The latest statistics from the Ministry of Justice show that disputes regarding the arrangements for children following their parents’ separation are now taking an average of 40 weeks to resolve; a startling rise of 35% compared to the same period 12 months ago (29.9 weeks for cases issued in Q1 2020).
It is easy to attribute blame for the increased delays to the impact of the Covid-19 pandemic. However, the reality is that the family law profession (lawyers and judges alike) have adapted remarkably well following the closure of courts and the suspension of in-person hearings in March 2020.
More than year later, following the easing of lockdown restrictions, most family cases are still routinely heard remotely, via video conferencing. Whilst the professionals working in the family courts may miss the comradery and the ability to discuss cases with their opponents in the corridors of court, it can in fact be far more cost-effective and convenient for clients who no longer have to travel all the way into court, in the knowledge that they may be paying for their lawyers to do the same. Not to mention, the time spent waiting for their case to be heard. Attending court can be intimidating for clients, particularly dealing with sensitive issues regarding the arrangements for their children. Being able to do so from the comfort of their own home is for some, a welcome alternative.

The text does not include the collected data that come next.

Lemma encodePayload_ok reg opts msg :
  wf_message reg msg = true → ∃ payload, encodePayload opts msg = Ok payload.
Proof.
  unfold wf_message. rewrite andb_true_iff. intros [_ Hfs].
  destruct (fields_roundtrip reg true _ Hfs) as (es & Hes & _).
  unfold encodePayload. rewrite Hes. simpl. eauto.
Qed.

Lemma encode_flags opts msg z :
  z = 0 ∨ z = flagLZ4 →
  let flags := Z.lor (Z.lor (if has_device_id opts msg then flagDeviceID else 0)
                 (match shown_ts opts msg with Some _ => flagTS | None => 0 end)) z in
  flags_match opts msg (b2z (z2b flags)) ∧
  (Z.land (b2z (z2b flags)) flagLZ4 =? 0) = (z =? 0).
Proof.
  intros Hz. unfold flags_match.
  destruct (has_device_id opts msg), (shown_ts opts msg), Hz as [-> | ->];
    vm_compute; repeat split.
Qed.

Lemma decode_header reg sk flags payload :
  Decode reg sk (map z2b [frameMagic0; frameMagic1; frameVersion] ++ le_put 2 (fp reg)
      ++ map z2b [flags; 0; 0] ++ payload) =
  (payload ← (if negb (Z.land (b2z (z2b flags)) flagLZ4 =? 0) then
                if (length payload <? 4)%nat then Err ErrTruncated
                else lz4_decompress (drop 4 payload) (le_get (take 4 payload))
              else Ok payload);
   p ← decodePayload reg sk (b2z (z2b flags)) payload; Ok (fst p)).
Proof. reflexivity. Qed.
Definition FragmentUSPControlPayload (payload : bytes) (messageID maxDatagramPayload : Z)
    : res werr (list bytes) :=
  _ ← fail_if (length payload =? 0)%nat (ErrValidation "control payload missing bytes");
  _ ← fail_if (messageID =? 0) (ErrValidation "control fragment message id required");
  let fragmentPayloadSize := datagram_budget maxDatagramPayload - uspControlFragmentHeaderSize in
  let '(wirePayload, rawSize, compressed) :=
    match compressUSPControlPayload payload with
    | Some c => (c, u32 (Z.of_nat (length payload)), true)
    | None => (payload, 0, false)
    end in
  let count := u32 (Z.quot (i64 (Z.of_nat (length wirePayload) + fragmentPayloadSize - 1))
                      fragmentPayloadSize) in
  let count := if count =? 0 then 1 else count in
  mapM_res (fun index =>
      let start := index * fragmentPayloadSize in
      let stop := Z.min (start + fragmentPayloadSize) (Z.of_nat (length wirePayload)) in
      EncodeUSPControlFragment
        {| MessageID := messageID; Index := index; Count := count; RawSize := rawSize;
           Compressed := compressed;
           Data := slice (Z.to_nat start) (Z.to_nat stop) wirePayload |})
    (seqZ 0 count).
(* ===== verification/Request.v ===== *)
(** * WUSP control requests and responses

    src/internal/wusp/usp_transport.go: the metadata conventions, request and
    response records, their validation, the compaction of schema paths to
    selectors and back, and the request and response codecs.

    What the transport needs from the device data model (models.go, methods.go
    and the generated parameter table) is the class [Schema]: its operations are
    arguments of everything below, and the round-trip theorem states the law it
    relies on. *)

From S2P Require Import Prelude GoStr Wire Lz4 Codec Fragments ReadReplay Transport.

(** ** The data model's interface *)

Class Schema : Type := {
  schema_registry : registry;
  (** [Device.SelectorForPath]: code and instance numbers. *)
  SelectorForPath : bytes → option (Z * list Z);
  PathForSelector : Z → list Z → option bytes;
  (** whether [lookupSafeParam] finds the path *)
  lookupSafeParam : bytes → bool;
  ValidateFieldFast : Field → res werr ();
  ValueToString : Value → bytes }.

(** ** Methods *)

Definition USPAgentMethodGet : Z := 1.
Definition USPAgentMethodSet : Z := 2.
Definition USPAgentMethodAdd : Z := 3.
Definition USPAgentMethodDelete : Z := 4.
Definition USPAgentMethodGetInstances : Z := 5.
Definition USPAgentMethodOperate : Z := 6.
Definition USPAgentMethodNotify : Z := 7.
Definition USPAgentMethodGetSupportedDM : Z := 8.
Definition USPAgentMethodGetSupportedProtocol : Z := 9.
Definition USPAgentMethodUpload : Z := 10.
Definition USPAgentMethodDownload : Z := 11.

Definition uspTransportKindRequest : Z := 1.
Definition uspTransportKindResponse : Z := 2.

However, there are drawbacks to remote hearings. Whilst straightforward directions hearings and case management conferences can be easily and efficiently dealt with by video link, final hearings and cases involving issues such as allegations of abuse can be much more difficult. There is undoubtedly much that can be lost in attempting to take instructions remotely; for example body language and eye contact can be crucial in understanding a client’s instructions, particularly regarding sensitive issues. Not to mention the ability to comfort a client in distress.
As well as adapting to remote hearings, there has also been an increase in the adoption of alternative methods of resolving disputes regarding the arrangements for children. Many clients are understandably put off by the length of time it can take to progress cases through the courts and turn to mediation or arbitration as a more efficient, and therefore often cheaper means of reaching a resolution.
Mediation can be an attractive option for those wishing to resolve disputes amicably, by agreement with their former partner. There must be an element of goodwill as mediation can be unsuitable in cases where, for example, there is a high level of acrimony or allegations of domestic violence.
Arbitration, on the other hand, is much more akin to court proceedings in that, provided the parties can agree to enter into the process and appoint an agreed arbitrator to determine the dispute, a decision can be imposed on the parties by the arbitrator and that decision is binding. Arbitration is increasing in popularity and is even being used for complex disputes such as the international relocation of children. Following a recent Court of Appeal decision (Haley v Haley  EWCA Civ 1369) it is now possible to appeal an arbitration decision to the court, a decision which may put minds at rest for those concerned that there was no recourse following an unfavourable arbitration award.
The use of these alternative methods of resolving disputes between parents, and the way in which the court itself has adapted to digital technology as a result of the global pandemic, demonstrates the ability of the family law profession to adjust remarkably well to changing times. Whether these changes will prove to be long lasting remains to be seen but it is certainly hoped by family law professionals and their clients alike that the many beneficial changes brought about by the pandemic will not be short lived.